Alternatively it says, that if we only knew which of the three cases we were in,

we'd be done, we can recurse, we could look up a solution to a smaller sub

problem and we could extend it in an easy way to a optimal solution for the

original problem. So lets now move onto the proof of this

assertion. Why is it true that an optimal solution

must be built up from an optimal solution to the relevant smaller sub-problem?

Well all of the cases are pretty much the same argument so I'm just going to do

case one, the other cases are basically the same.

I invite you to fill in the details. So it's going to be the same type of

simple proof by contradiction that we used earlier, when reasoning about the

structure of optimal solutions for the independent set in knapsack problems.

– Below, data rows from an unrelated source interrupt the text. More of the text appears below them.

(** X10.  The drop-zone half of a redraw does nothing when there are no
    drop zones.  Otherwise drop zone [i] is drawn with [colours[i mod 8]]:
    its entry in the registry becomes the shape its handler builds with
    that colour, or stays what it was when the handler returns no anchor;
    entries past the last drop zone stay; the colour index ends at the
    number of drop zones modulo 8; and, unless the registry is still
    empty, the overlay is rebuilt from the entries present, one pixel
    right of and below the position of the image and with its width and
    height. *)
Theorem redrawDrops_registry (d : Doc) (dropzones : list Dropzone) (t : State) :
  (dropzones = [] -> redrawDrops d dropzones t = t) /\
  (dropzones <> [] ->
   t_nextColourIndex (redrawDrops d dropzones t) = (List.length dropzones mod 8)%nat /\
   (forall i z, nth_error dropzones i = Some z ->
      array_get (t_shapes (redrawDrops d dropzones t)) i
      = match snd (drawShape d [] i (dz_shape z) (dz_coords z)
                     (nth (i mod 8) colours ""%string)) with
        | Some _ =>
            array_get (fst (drawShape d [] i (dz_shape z) (dz_coords z)
                              (nth (i mod 8) colours ""%string))) i
        | None => array_get (t_shapes t) i
        end) /\
   (forall j, (List.length dropzones <= j)%nat ->
      array_get (t_shapes (redrawDrops d dropzones t)) j = array_get (t_shapes t) j) /\
   t_svg (redrawDrops d dropzones t)
   = if (List.length (t_shapes (redrawDrops d dropzones t)) <? 1)%nat then t_svg t
     else Some {| svg_shapes := present (t_shapes (redrawDrops d dropzones t));
                  svg_left := left (position (bgImage d)) + 1;
                  svg_top := top (position (bgImage d)) + 1;
                  svg_width := width (bgImage d);
                  svg_height := height (bgImage d) |}).
Proof.
  split; [intros ->; reflexivity|].
  intros Hne. unfold redrawDrops.
  destruct (Nat.eqb_spec (List.length dropzones) 0) as [E|_];
    [destruct dropzones; [congruence|discriminate]|].
  destruct (redrawDrops_fold d dropzones 0 (restartColours t) eq_refl)
    as (Hi & Hv & Hin & Hout).
  set (s := fold_left _ _ _) in *.
  cbn [Nat.add restartColours t_shapes t_svg] in Hi, Hv, Hin, Hout.
  assert (Hd : drawDropzones d s
               = if (List.length (t_shapes s) <? 1)%nat then s
                 else {| t_shapes := t_shapes s;
                         t_nextColourIndex := t_nextColourIndex s;
                         t_svg := Some {| svg_shapes := present (t_shapes s);
                                          svg_left := left (position (bgImage d)) + 1;
                                          svg_top := top (position (bgImage d)) + 1;
                                          svg_width := width (bgImage d);
                                          svg_height := height (bgImage d) |} |})
    by reflexivity.
  assert (Hs : t_shapes (drawDropzones d s) = t_shapes s)
    by (rewrite Hd; now destruct (List.length (t_shapes s) <? 1)%nat).
  rewrite Hs.
  split; [|split; [|split]].
  - rewrite Hd. destruct (List.length (t_shapes s) <? 1)%nat; exact Hi.
  - exact Hin.
  - intros j Hj. apply Hout. now right.
  - rewrite Hd. destruct (List.length (t_shapes s) <? 1)%nat; [exact Hv|reflexivity].
Qed.
(** * zero.Bool: a nullable boolean whose false value reads as null

    A shallow embedding of [zero/bool.go] and a verification of its
    conversion rules (strings, text, JSON) and of its three-valued
    operators.

    Conventions of the embedding.
    - A Go [string] is a [String.string] (a sequence of 8-bit [ascii]), a Go
      [[]byte] is a [list byte]; the conversions [string(text)] and
      [[]byte("...")] are [string_of_list_byte] and [list_byte_of_string].
    - A method with a pointer receiver returns the receiver after the call;
      a method that also returns an [error] returns the pair of the receiver
      after the call and [option error] ([None] is Go's [nil] error).
    - [sql.NullBool] and the part of [encoding/json] that [UnmarshalJSON]
      calls belong to Go's standard library; they are modelled in the
      modules [sql] and [json] below. *)

From Stdlib Require Import Bool List String Ascii Strings.Byte ZArith Lia.
Import ListNotations.

Set Warnings "-register-all".

Local Open Scope string_scope.
Local Open Scope bool_scope.
Lemma map_field_canonical_witness :
  let enc := generated no_Encoder (emitCborMarshalMapField (H := no_External)
                          (MarshalCBOR (H := no_External) testing_env 1) OldMap) in
  enc (VMap [("b", VStruct [("Value", VUint 2)]); ("a", VStruct [("Value", VUint 1)])])
  = OK [162; 97; 97; 133; 96; 1; 64; 0; 96; 97; 98; 133; 96; 2; 64; 0; 96] /\
  enc (VMap [("a", VStruct [("Value", VUint 1)]); ("b", VStruct [("Value", VUint 2)])])
  = OK [162; 97; 97; 133; 96; 1; 64; 0; 96; 97; 98; 133; 96; 2; 64; 0; 96].
Proof.
  intros enc. split; [reflexivity |].
  refine (proj1 (proj2 (proj2 (@map_field_canonical no_External
            (MarshalCBOR (H := no_External) testing_env 1) no_methods_U
            OldMap (reflect.StructOf testing "SimpleTypeOne") enc
            (generated no_Decoder (emitCborUnmarshalMapField (H := no_External) no_methods_U OldMap))
            [("b", VStruct [("Value", VUint 2)]); ("a", VStruct [("Value", VUint 1)])]
            [("a", VStruct [("Value", VUint 1)]); ("b", VStruct [("Value", VUint 2)])]
            (replicate 4097 ("k", VStruct [])) _
            (VMap []) (GetPeeker (ordinary [185; 16; 1])) (at_rest [] (Some 1)) 4097
            _ _ _ _ _ _ _ _ _)))).
  - reflexivity.
  - reflexivity.
  - reflexivity.
  - cbn [List.map fst]. apply NoDup_cons_2; [| apply NoDup_singleton].
    intros Hin. apply list_elem_of_singleton in Hin. discriminate Hin.
  - apply perm_swap.
  - reflexivity.
  - reflexivity.
  - reflexivity.
  - reflexivity.
Defined.
Lemma ends_with_append (p u : string) : ends_with p (u +:+ p) = true.
Proof.
  induction u as [|c u IH].
  - rewrite append_empty_l. destruct p; cbn [ends_with]; now rewrite String.eqb_refl.
  - rewrite append_cons. cbn [ends_with]. rewrite IH. now destruct (String.eqb _ _).
Qed.

Lemma substring0_append (u x : string) : String.substring 0 (String.length u) (u +:+ x) = u.
Proof.
  induction u as [|c u IH]; [now destruct x |].
  rewrite append_cons. cbn [String.length String.substring]. now rewrite IH.
Qed.

Lemma strip_suffix_append (p u : string) : strip_suffix p (u +:+ p) = u.
Proof.
  unfold strip_suffix. rewrite ends_with_append, length_append.
  replace (String.length u + String.length p - String.length p) with (String.length u) by lia.
  apply substring0_append.
Qed.

Lemma strip_prefix_append (p u : string) : strip_prefix p (p +:+ u) = u.
Proof. unfold strip_prefix. now rewrite prefix_append, drop_append. Qed.

(** X10: The URL that npm writes into [package.json], [git+] followed by the
    address and [.git], is used without the two: both upstream addresses
    are replaced by the address itself, first the one of atuline, then
    the one of Aircoookie in the result. *)
Theorem repo_url_is_normalised (pkg : package) (r : repository) (address html : string) :
  repo pkg = Some r ->
  url r = Some ("git+" +:+ address +:+ ".git") ->
  adoptRepo pkg html
  = strReplace (strReplace html "https://github.com/atuline/WLED" address)
      "https://github.com/Aircoookie/WLED" address.
Proof.
  intros Hrepo Hurl. unfold adoptRepo. rewrite Hrepo, Hurl.
  change (truthy (Some ("git+" +:+ address +:+ ".git")))
    with (Some ("git+" +:+ address +:+ ".git")).
  cbv beta iota zeta. now rewrite strip_prefix_append, strip_suffix_append.
Qed.

Lemma repo_url_is_normalised_witness :
  url {| url := Some "git+https://github.com/Ecstxsy/WLED.git" |}
  = Some ("git+" +:+ "https://github.com/Ecstxsy/WLED" +:+ ".git")
  /\ adoptRepo (Demo.pkg None) "see https://github.com/atuline/WLED/wiki"
     = "see https://github.com/Ecstxsy/WLED/wiki".
Proof.
  split; [reflexivity |].
  rewrite (repo_url_is_normalised (Demo.pkg None)
             {| url := Some "git+https://github.com/Ecstxsy/WLED.git" |}
             "https://github.com/Ecstxsy/WLED"); reflexivity.
Defined.

Context `{Env}.

(** X11: A document without the two upstream addresses and without the
    version token comes back as it is, whatever [package.json] says. *)
Theorem adopt_leaves_plain_documents (html : string) :
  includes html "https://github.com/atuline/WLED" = false ->
  includes html "https://github.com/Aircoookie/WLED" = false ->
  includes html version_token = false ->
  adoptVersionAndRepo html = html.
Proof.
  intros H1 H2 Hv.
  assert (Hrepo : adoptRepo packageJson html = html).
  { unfold adoptRepo. destruct (truthy _); [| reflexivity]. cbv zeta.
    rewrite (strReplace_absent html "https://github.com/atuline/WLED") by (discriminate || exact H1).
    now rewrite strReplace_absent by (discriminate || exact H2). }
  unfold adoptVersionAndRepo. cbv zeta. rewrite Hrepo.
  destruct (truthy _); [| reflexivity].
  apply strReplace_absent; [discriminate | exact Hv].
Qed.

End AdoptMore.

Section AdoptRuns.

Import Js Cdata Obs.

Lemma adopt_leaves_plain_documents_witness :
  includes "<h2>Update</h2>" version_token = false
  /\ adoptVersionAndRepo (H := Demo.env) "<h2>Update</h2>" = "<h2>Update</h2>".
Proof.
  split; [reflexivity |].
  apply (adopt_leaves_plain_documents (H := Demo.env) "<h2>Update</h2>"); reflexivity.
Defined.

End AdoptRuns.

(** ** More on [specToChunk] and [writeChunks] *)

Section ChunksMore.

Import Js Cdata Obs Known.

Context `{Env}.
Variable srcDir : string.


(** X13: [specToChunk] changes no file and prints at most one line, a warning
    of one text: it never prints the progress lines of [writeChunks] and
    never writes. *)
Theorem specToChunk_changes_no_file (s : Spec.t) (w : world) :
  exists printed,
    snd (specToChunk srcDir s w) = {| files := files w; trace := trace w ++ printed |}
    /\ length printed <= 1
    /\ Forall (fun e => is_plain_warning e = true) printed.
Proof.
  destruct w as [fs t]. unfold specToChunk.
  assert (Hnone : forall A (r : outcome A),
             exists printed,
               snd (r, {| files := fs; trace := t |})
               = {| files := files {| files := fs; trace := t |};
                    trace := trace {| files := fs; trace := t |} ++ printed |}
               /\ length printed <= 1
               /\ Forall (fun e => is_plain_warning e = true) printed).
  { intros A r. exists []. cbn [snd files trace]. rewrite app_nil_r.
    repeat apply conj; [reflexivity | cbn; lia | constructor]. }
  destruct (method_is s "plaintext"); [| destruct (method_is s "binary")].
  - unfold bind, readFileSync. cbn [files].
    destruct (fs !! _) as [[buf | reason] |]; [| apply Hnone | apply Hnone].
    unfold filter. destruct (Spec.filter s) as [f |].
    + destruct (String.eqb f "css-minify");
        [destruct (CleanCSS_minify _); apply Hnone |].
      destruct (String.eqb f "html-minify");
        [destruct (MinifyHTML _); apply Hnone |].
      eexists [_]. cbn [snd files trace].
      repeat apply conj; [reflexivity | cbn; lia | repeat constructor].
    + apply Hnone.
  - unfold bind, readFileSync. cbn [files].
    destruct (fs !! _) as [[buf | reason] |]; apply Hnone.
  - eexists [_]. cbn [snd files trace].
    repeat apply conj; [reflexivity | cbn; lia | repeat constructor].
Qed.

Lemma contribution_of_throw (s : Spec.t) (e : exn) (fs : gmap string node) :
  fst (specToChunk srcDir s {| files := fs; trace := [] |}) = Throw e ->
  contribution fs srcDir s = ""
  /\ In (Warn ["Failed " +:+ Spec.name s +:+ " from " +:+ srcDir +:+ "/" +:+ Spec.file s;
               clipped (message e)])
        (chunk_events fs srcDir s).
Proof.
  intros Hthrow. unfold contribution, chunk_events. rewrite Hthrow. split; [reflexivity |].
  apply in_or_app. right. apply in_or_app. right. now left.
Qed.

(** X14: When the markup minifier gives up on the page of one spec, the batch
    goes on as for a file that cannot be read: the run ends normally, the
    console has the warning with the name of the asset and the message of
    the minifier, cut to 60 characters, and the output file is the one of
    the sequence without that spec. *)
Theorem minifier_failure_is_skipped
    (pre post : list Spec.t) (s : Spec.t) (resultFile : string) (buf : list byte)
    (e : exn) (w : world) :
  method_is s "plaintext" = true ->
  Spec.filter s = Some "html-minify" ->
  files w !! source_path srcDir s = Some (File buf) ->
  MinifyHTML (adoptVersionAndRepo (toString_ascii buf)) = Throw e ->
  writable (files w) resultFile = true ->
  exists w',
    writeChunks srcDir (pre ++ s :: post) resultFile w = (Ret tt, w')
    /\ In (Warn ["Failed " +:+ Spec.name s +:+ " from " +:+ srcDir +:+ "/" +:+ Spec.file s;
                 clipped (message e)]) (trace w')
    /\ files w' = files (snd (writeChunks srcDir (pre ++ post) resultFile w)).
Proof.
  intros Hm Hfilter Hfile Hthrow Hw.
  assert (Hrun : fst (specToChunk srcDir s {| files := files w; trace := [] |}) = Throw e).
  { rewrite (specToChunk_plaintext srcDir s buf {| files := files w; trace := [] |} Hm Hfile),
      Hfilter.
    unfold bind, filter. cbn [String.eqb Ascii.eqb Bool.eqb]. cbv beta iota.
    now rewrite Hthrow. }
  destruct (contribution_of_throw s e (files w) Hrun) as [Hnone Hwarn].
  eexists. split; [apply (writeChunks_ok _ _ _ _ Hw) |].
  cbn [files trace]. split.
  - apply in_or_app. right. apply in_or_app. left.
    rewrite map_app, concat_app. apply in_or_app. right.
    cbn [map concat]. apply in_or_app. now left.
  - rewrite (writeChunks_ok _ _ _ _ Hw). cbn [snd files].
    now rewrite (chunks_text_skip _ _ _ _ _ Hnone).
Qed.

We're going to assume the contrary, we're going to assume that the induced solution

to the smaller subproblem is not optimal, and from the fact that there is a better

solution for the subproblem, we will extract a better solution for the

original problem, contradicting the purported optimality of the solution that

we started with. So when we're dealing with case one, the

induced alignment is of the strings X prime and Y prime, X and Y with the final

character peeled off. And so for the contradiction, let's

assume that this induced alignment, it has some penalty, say capital P. Let's

assume it's not actually an optimal alignment of X prime and Y prime.

That is, suppose if we started from scratch we'd come up with some superior

alignment of X prime and Y prime, with total penalty P star, strictly smaller

than P. But if that were the case, it would be a

simple matter to lift this purportedly better alignment of x prime and y prime

to an alignment of the original strings x and y.

Namely we just reuse the exact same alignment of x prime and y prime, and

then in the final position, we just match x m with y n.

So what is the total penalty of this extended alignment of all of x and y?

Well, it's just the penalty incurred in everything but the final position, and

that's just the old penalty p star, plus the new penalty incurred in the final

position. And that's just the penalty corresponding

to the match of the characters x m and y n.

P star being less than p, of course p star plus alpha x m y n is

less than p plus alpha x m y n. But this second term is simply the total

penalty incurred by our original alignment of X and Y, right?

That alignment incurred penalty capital P, just in the induced alignment of X

prime Y prime, and it's total penalty was just that plus the penalty in the final

position, which is this alpha xn, yn. But that furnishes the contradiction that

we suppose that we started with an optimal alignment of X and Y,

yet here is a better one. So with that contradiction, it completes

the proof of the optimal substructure claim.